### Assigned task
Your response should be a copy of each line in the listing below that includes the word "memory".

↓

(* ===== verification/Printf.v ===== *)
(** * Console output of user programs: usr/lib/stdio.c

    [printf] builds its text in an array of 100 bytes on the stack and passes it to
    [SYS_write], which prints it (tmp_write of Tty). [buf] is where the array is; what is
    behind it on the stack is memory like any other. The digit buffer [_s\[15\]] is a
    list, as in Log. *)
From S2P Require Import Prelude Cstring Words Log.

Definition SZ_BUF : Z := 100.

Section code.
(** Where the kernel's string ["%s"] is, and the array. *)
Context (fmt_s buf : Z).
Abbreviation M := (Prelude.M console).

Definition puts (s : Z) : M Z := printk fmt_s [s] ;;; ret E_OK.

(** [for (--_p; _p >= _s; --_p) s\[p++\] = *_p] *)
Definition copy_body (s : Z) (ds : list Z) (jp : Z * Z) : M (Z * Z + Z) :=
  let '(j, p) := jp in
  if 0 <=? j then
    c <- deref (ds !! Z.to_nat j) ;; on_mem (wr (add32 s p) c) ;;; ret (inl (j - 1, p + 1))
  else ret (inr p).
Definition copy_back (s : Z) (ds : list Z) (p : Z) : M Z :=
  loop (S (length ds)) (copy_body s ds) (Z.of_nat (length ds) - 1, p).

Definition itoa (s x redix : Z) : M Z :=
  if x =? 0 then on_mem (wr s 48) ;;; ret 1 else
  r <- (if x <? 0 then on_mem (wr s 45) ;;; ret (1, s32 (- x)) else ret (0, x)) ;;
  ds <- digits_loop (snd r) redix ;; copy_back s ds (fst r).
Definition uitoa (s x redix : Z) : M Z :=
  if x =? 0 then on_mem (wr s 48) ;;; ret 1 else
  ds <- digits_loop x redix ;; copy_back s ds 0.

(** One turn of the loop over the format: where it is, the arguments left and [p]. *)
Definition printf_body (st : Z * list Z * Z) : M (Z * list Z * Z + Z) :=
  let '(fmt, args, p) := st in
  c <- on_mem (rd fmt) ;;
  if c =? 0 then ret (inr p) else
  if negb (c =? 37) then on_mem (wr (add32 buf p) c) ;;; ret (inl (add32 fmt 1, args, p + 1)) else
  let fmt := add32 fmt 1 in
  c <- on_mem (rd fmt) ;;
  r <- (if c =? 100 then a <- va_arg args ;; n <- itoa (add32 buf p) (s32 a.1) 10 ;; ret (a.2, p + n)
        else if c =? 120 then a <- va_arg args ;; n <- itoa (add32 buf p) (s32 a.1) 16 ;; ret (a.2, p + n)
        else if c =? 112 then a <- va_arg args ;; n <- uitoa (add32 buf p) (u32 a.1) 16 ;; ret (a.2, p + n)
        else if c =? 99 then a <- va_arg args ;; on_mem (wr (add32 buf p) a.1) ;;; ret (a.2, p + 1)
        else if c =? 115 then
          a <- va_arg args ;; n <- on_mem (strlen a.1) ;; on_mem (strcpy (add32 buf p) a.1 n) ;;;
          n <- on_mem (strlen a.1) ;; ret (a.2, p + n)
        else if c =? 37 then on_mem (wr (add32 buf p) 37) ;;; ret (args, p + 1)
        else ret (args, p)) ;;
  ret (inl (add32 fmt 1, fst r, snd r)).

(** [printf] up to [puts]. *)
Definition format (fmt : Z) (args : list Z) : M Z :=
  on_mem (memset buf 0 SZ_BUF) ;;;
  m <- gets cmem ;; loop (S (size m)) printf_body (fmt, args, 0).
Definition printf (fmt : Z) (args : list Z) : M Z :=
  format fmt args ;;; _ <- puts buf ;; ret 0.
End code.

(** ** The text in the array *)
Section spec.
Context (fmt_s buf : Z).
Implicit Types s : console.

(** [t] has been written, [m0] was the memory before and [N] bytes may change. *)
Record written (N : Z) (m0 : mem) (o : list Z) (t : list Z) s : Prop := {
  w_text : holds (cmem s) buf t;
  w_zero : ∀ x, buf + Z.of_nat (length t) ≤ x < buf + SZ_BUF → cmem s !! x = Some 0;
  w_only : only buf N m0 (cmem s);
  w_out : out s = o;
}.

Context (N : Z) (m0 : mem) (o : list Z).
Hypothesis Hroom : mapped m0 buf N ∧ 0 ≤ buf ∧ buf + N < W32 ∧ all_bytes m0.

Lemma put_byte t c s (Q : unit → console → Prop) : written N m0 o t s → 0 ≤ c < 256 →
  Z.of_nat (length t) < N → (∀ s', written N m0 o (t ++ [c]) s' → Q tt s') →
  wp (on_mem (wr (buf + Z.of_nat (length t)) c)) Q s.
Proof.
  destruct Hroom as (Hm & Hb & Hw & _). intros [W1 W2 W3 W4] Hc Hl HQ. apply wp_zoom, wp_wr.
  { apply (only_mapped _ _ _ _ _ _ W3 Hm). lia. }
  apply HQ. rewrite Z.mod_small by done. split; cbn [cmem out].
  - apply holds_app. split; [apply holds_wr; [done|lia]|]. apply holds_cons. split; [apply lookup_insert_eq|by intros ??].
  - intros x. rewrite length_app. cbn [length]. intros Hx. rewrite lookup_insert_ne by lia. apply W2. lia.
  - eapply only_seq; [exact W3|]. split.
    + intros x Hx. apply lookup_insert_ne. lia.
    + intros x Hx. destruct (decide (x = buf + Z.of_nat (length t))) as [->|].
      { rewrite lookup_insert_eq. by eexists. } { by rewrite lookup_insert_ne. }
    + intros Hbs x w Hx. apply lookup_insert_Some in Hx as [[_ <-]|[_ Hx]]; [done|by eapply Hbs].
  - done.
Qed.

↑

### Answer to this task
    behind it on the stack is memory like any other. The digit buffer [_s\[15\]] is a
(** [t] has been written, [m0] was the memory before and [N] bytes may change. *)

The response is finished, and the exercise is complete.